Así nos vamos hundiendo : El restaurante del centro comercial en
el que comemos juntos los jueves cambia de local. El nuevo, al final de un
largo pasillo con tiendas que llevan cerradas mucho tiempo, parece una mezcla
de discoteca y comedor chino : cada fracaso empresarial ha dejado su rastro. Al
ver cómo ha bajado el nivel de la comida, sabemos que éste va a acabar igual.
El bufet de ensaladas sólo ofrece la guarnición de una ensalada y las cuatro
paellas de las que te podrías servir, y
que constituían el principal reclamo, se han convertido en una ración pequeña
que te traen directamente desde la cocina.
Los
camareros nos sirven como si supieran que ésta es nuestra última cita. Supongo
que por su trabajo sabrán interpretar algunos signos de que lo nuestro,
definitivamente, se ha acabado.

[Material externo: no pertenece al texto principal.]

(** * Rate limiting and quota tracking of the location-assistant backend

    A shallow embedding of [backend/app/middleware/rate_limiter.py]
    ([TokenBucket], [RateLimiter]) and of [QuotaTracker] from
    [backend/app/config.py], with the properties of the admission-control
    core stated and proved over it.

    Modelling choices.
    - Python [int] values are [Z].
    - Python [float] values (token counts, rates, timestamps) are
      embedded twice.  In [TokenBucket], [RateLimiter] and [Core] they are
      exact rationals [Q]: rounding, overflow and underflow of IEEE
      doubles are left out, and what is proved there is proved of the
      algorithm.  In [IEEE.TokenBucket], [IEEE.RateLimiter] and
      [IEEE.Core] they are IEEE-754 doubles: every operation rounds to the
      nearest double, a value is an [int] or a [float] as in the source,
      and the exceptions of the arithmetic are raised.  What depends on
      rounding, overflow or underflow (the rate and the capacity the
      constructor computes, which calls can raise) is proved there.
    - [time.time()] reads a clock: an infinite sequence of readings with a
      cursor.  Every call site of [time.time()] in the source is one
      [time_time] in the model, so a method that reads the clock several
      times sees several readings.
    - A raised exception is the result [None] on exact rationals, and the
      exception itself on doubles.
    - [dict] and [defaultdict] objects keyed by [str] are [gmap string _];
      a bucket obtained from the mapping is mutated in place in the
      source, which the model renders by writing it back under its key. *)

From Stdlib Require Import ZArith QArith Qround Qminmax Qpower Lia Lqa.
From stdpp Require Import gmap strings list fin_maps.
From Stdlib Require Import Ascii DecimalString.

Local Open Scope Z_scope.

(** ** Python arithmetic on the rational model of floats *)

(** [x < y] and [x > y] on floats, as booleans. *)
Definition Qltb (x y : Q) : bool := negb (Qle_bool y x).

(** [x >= y]. *)
Definition Qgeb (x y : Q) : bool := Qle_bool y x.

(** [int(x)]: truncation toward zero. *)
Definition py_int (x : Q) : Z := Z.quot (Qnum x) (Z.pos (Qden x)).

(** [math.ceil(x)], the rounding the specification text speaks of. *)
Definition py_ceil (x : Q) : Z := Qceiling x.

(** [x or y] for an [Optional[int]] left operand: [None] and [0] are falsy. *)
Definition py_or (x : option Z) (y : Z) : Z :=
  match x with
  | Some v => if Z.eqb v 0 then y else v
  | None => y
  end.

(** ** The clock and the monad of clock-reading, possibly failing code *)

Record Clock : Type := mkClock { readings : nat -> Q; cursor : nat }.

Definition advance (n : nat) (c : Clock) : Clock :=
  {| readings := readings c; cursor := (cursor c + n)%nat |}.


Definition non_decreasing (c : Clock) : Prop :=
  forall i j : nat, (i <= j)%nat -> (readings c i <= readings c j)%Q.

Definition M (A : Type) : Type := Clock -> option (A * Clock).

#[global] Instance M_ret : MRet M := fun A a c => Some (a, c).

#[global] Instance M_bind : MBind M := fun A B k m c =>
  match m c with
  | Some (a, c') => k a c'
  | None => None
  end.

Definition ret {A : Type} (a : A) : M A := mret a.

Definition raise {A : Type} : M A := fun _ => None.

(** [time.time()] *)
Definition time_time : M Q :=
  fun c => Some (readings c (cursor c), advance 1 c).

(** The reading the next [time.time()] will return; the clock does not
    move.  Used by the model to date the calls of a run, not by the source. *)
Definition peek_time : M Q :=
  fun c => Some (readings c (cursor c), c).

(** [a / b] on floats; a zero divisor raises [ZeroDivisionError]. *)
Definition py_truediv (a b : Q) : M Q :=
  if Qeq_bool b 0 then raise else ret (a / b)%Q.

(** ** TokenBucket *)

Module TokenBucket.

Record t : Type := mk {
  rate : Q;
  capacity : Q;
  tokens : Q;
  last_update : Q
}.

(** [TokenBucket.__init__(rate, capacity)] *)
Definition __init__ (rate capacity : Q) : M t :=
  now ← time_time;
  ret {| rate := rate; capacity := capacity; tokens := capacity;
         last_update := now |}.

(** [TokenBucket._refill()] *)
Definition _refill (self : t) : M t :=
  now ← time_time;
  let elapsed := (now - last_update self)%Q in
  let tokens_to_add := (elapsed * rate self)%Q in
  ret {| rate := rate self; capacity := capacity self;
         tokens := Qmin (capacity self) (tokens self + tokens_to_add)%Q;
         last_update := now |}.

(** [TokenBucket.consume(tokens)]: the result and the bucket after the call. *)
Definition consume (n : Z) (self : t) : M (bool * t) :=
  self ← _refill self;
  if Qgeb (tokens self) (inject_Z n) then
    ret (true, {| rate := rate self; capacity := capacity self;
                  tokens := (tokens self - inject_Z n)%Q;
                  last_update := last_update self |})
  else ret (false, self).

Podemos aceptar lo de la ensalada e, incluso,
lo del arroz, pero que la hamburguesa de pollo no venga con la cebolla
caramelizada es la prueba de que ya estamos unidos a la crisis como esas
parejas que corren con una pierna atada.
En la mesa
de al lado la conversación se interrumpe cuando les sirven el segundo plato.

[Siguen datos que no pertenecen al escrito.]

Lemma simulated_loop_quiet_completes (E : Env) (size : Z) (fuel : nat) (done : Z) (s : Sys) :
  quiet E -> pause_set (self s) = false -> cancel_set (self s) = false ->
  0 < chunk_size (profile (self s)) -> done <= size ->
  (Z.to_nat (size - done) < fuel)%nat ->
  exists s',
    simulated_loop E fuel size done s = (Ok size, s') /\
    downloaded (self s') = downloaded (self s) + (size - done) /\
    pause_set (self s') = false /\ cancel_set (self s') = false /\
    media (world s') = media (world s).
Proof.
  intros Hq. revert done s.
  induction fuel as [|k IH]; intros done s Hp Hc Hchunk Hdone Hfuel; [lia|].
  destruct (Z.eq_dec done size) as [->|Hne].
  - exists s. cbn [simulated_loop]. rewrite Z.ltb_irrefl.
    repeat split; auto. lia.
  - rewrite simulated_loop_quiet_step by (auto; lia).
    set (step := Z.min (chunk_size (profile (self s))) (size - done)).
    pose proof (progress_saved_self E
      (mkSys (with_downloaded (downloaded (self s) + step) (self s))
             (with_steps (S (S (steps (world s)))) (world s)))) as (_ & D & P & C & Pr & _).
    pose proof (progress_saved_world E
      (mkSys (with_downloaded (downloaded (self s) + step) (self s))
             (with_steps (S (S (steps (world s)))) (world s)))) as (Hm & _).
    cbn [self world with_downloaded with_steps downloaded pause_set cancel_set profile media]
      in D, P, C, Pr, Hm.
    assert (Hstep : 1 <= step <= size - done) by (unfold step; lia).
    destruct (IH (done + step) (progress_saved E
      (mkSys (with_downloaded (downloaded (self s) + step) (self s))
             (with_steps (S (S (steps (world s)))) (world s)))))
      as (s' & Hrun & D' & P' & C' & M').
    { now rewrite P. } { now rewrite C. } { now rewrite Pr. } { lia. } { lia. }
    exists s'. split; [exact Hrun|]. rewrite D in D'.
    split; [lia|]. split; [exact P'|]. split; [exact C'|].
    rewrite M', Hm. reflexivity.
Qed.

(** X9: a simulated transfer that nobody pauses or cancels finishes: with a
    positive chunk size, a destination that is not yet complete, no I/O fault
    and fuel for one look per byte, [_simulated] returns [True], has counted
    exactly the declared size, and leaves a file of that size. *)
Theorem _simulated_completes (E : Env) (fuel : nat) (outpath : string) (size : Z) (s : Sys) :
  quiet E -> (forall n, io E n = NoFault) ->
  pause_set (self s) = false -> cancel_set (self s) = false ->
  0 < chunk_size (profile (self s)) -> 0 <= size ->
  already_complete (world s) outpath size = false ->
  (Z.to_nat size < fuel)%nat ->
  let s' := after (_simulated E fuel outpath size) s in
  result (_simulated E fuel outpath size) s = Ok true /\
  downloaded (self s') = downloaded (self s) + size /\
  media (world s') !! outpath = Some (repeat Byte.x00 (Z.to_nat size)) /\
  already_complete (world s') outpath size = true.
Proof.
  intros Hq Hio Hp Hc Hchunk Hsize Hnot Hfuel. cbv zeta.
  unfold result, after. rewrite _simulated_body by exact Hnot.
  destruct (simulated_loop_quiet_completes E size fuel 0 s Hq Hp Hc Hchunk Hsize)
    as (s1 & Hrun & D1 & P1 & C1 & M1); [now rewrite Z.sub_0_r|].
  rewrite (bind_run _ _ _ _ _ Hrun).
  rewrite (bind_run _ _ _ _ _ (open_wb_truncate_ok E outpath size s1 (Hio _) Hsize)).
  rewrite (bind_run _ _ _ _ _ (cancel_is_set_run E _)).
  cbn [fst snd self world steps with_steps with_media media ret].
  rewrite Hq, controlled_nil. unfold ret. cbn [fst snd self world media with_steps with_media].
  rewrite C1. split; [reflexivity|]. split; [lia|].
  split; [apply lookup_insert_eq|].
  unfold already_complete. cbn [media with_steps with_media]. rewrite lookup_insert_eq.
  rewrite repeat_length, Z2Nat.id by lia. apply Z.leb_refl.
Qed.

Lemma _simulated_completes_witness :
  let s' := after (_simulated env0 10 clip_path 5) partial_sys in
  result (_simulated env0 10 clip_path 5) partial_sys = Ok true /\
  downloaded (self s') = downloaded (self partial_sys) + 5 /\
  media (world s') !! clip_path = Some (repeat Byte.x00 (Z.to_nat 5)) /\
  already_complete (world s') clip_path 5 = true.
Proof.
  apply (_simulated_completes env0 10 clip_path 5 partial_sys);
    first [reflexivity | lia | (intros n; reflexivity) | (cbn; lia)].
Defined.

Uno también dice algo sobre la cebolla caramelizada.
Pagamos en
una barra acolchada que debía hacer juego con los labios operados de las
mujeres que tomaban algo aquí a las tres de la mañana. Dan ganas de pedir un
gin tonic y de buscar una pantalla en la que pongan un partido de fútbol
americano con el que no pensar en nada. La mujer me gira el lector de la
tarjeta. Debería escribir algo para suavizar la despedida, pero no encuentro
qué añadir. Lo único que sé decir con números es Hells Bells, sustituyendo cada
letra por un número y leyéndolo al revés. Demasiado complicado para el adiós. Y
poco apropiado. Finalmente tecleo el pin.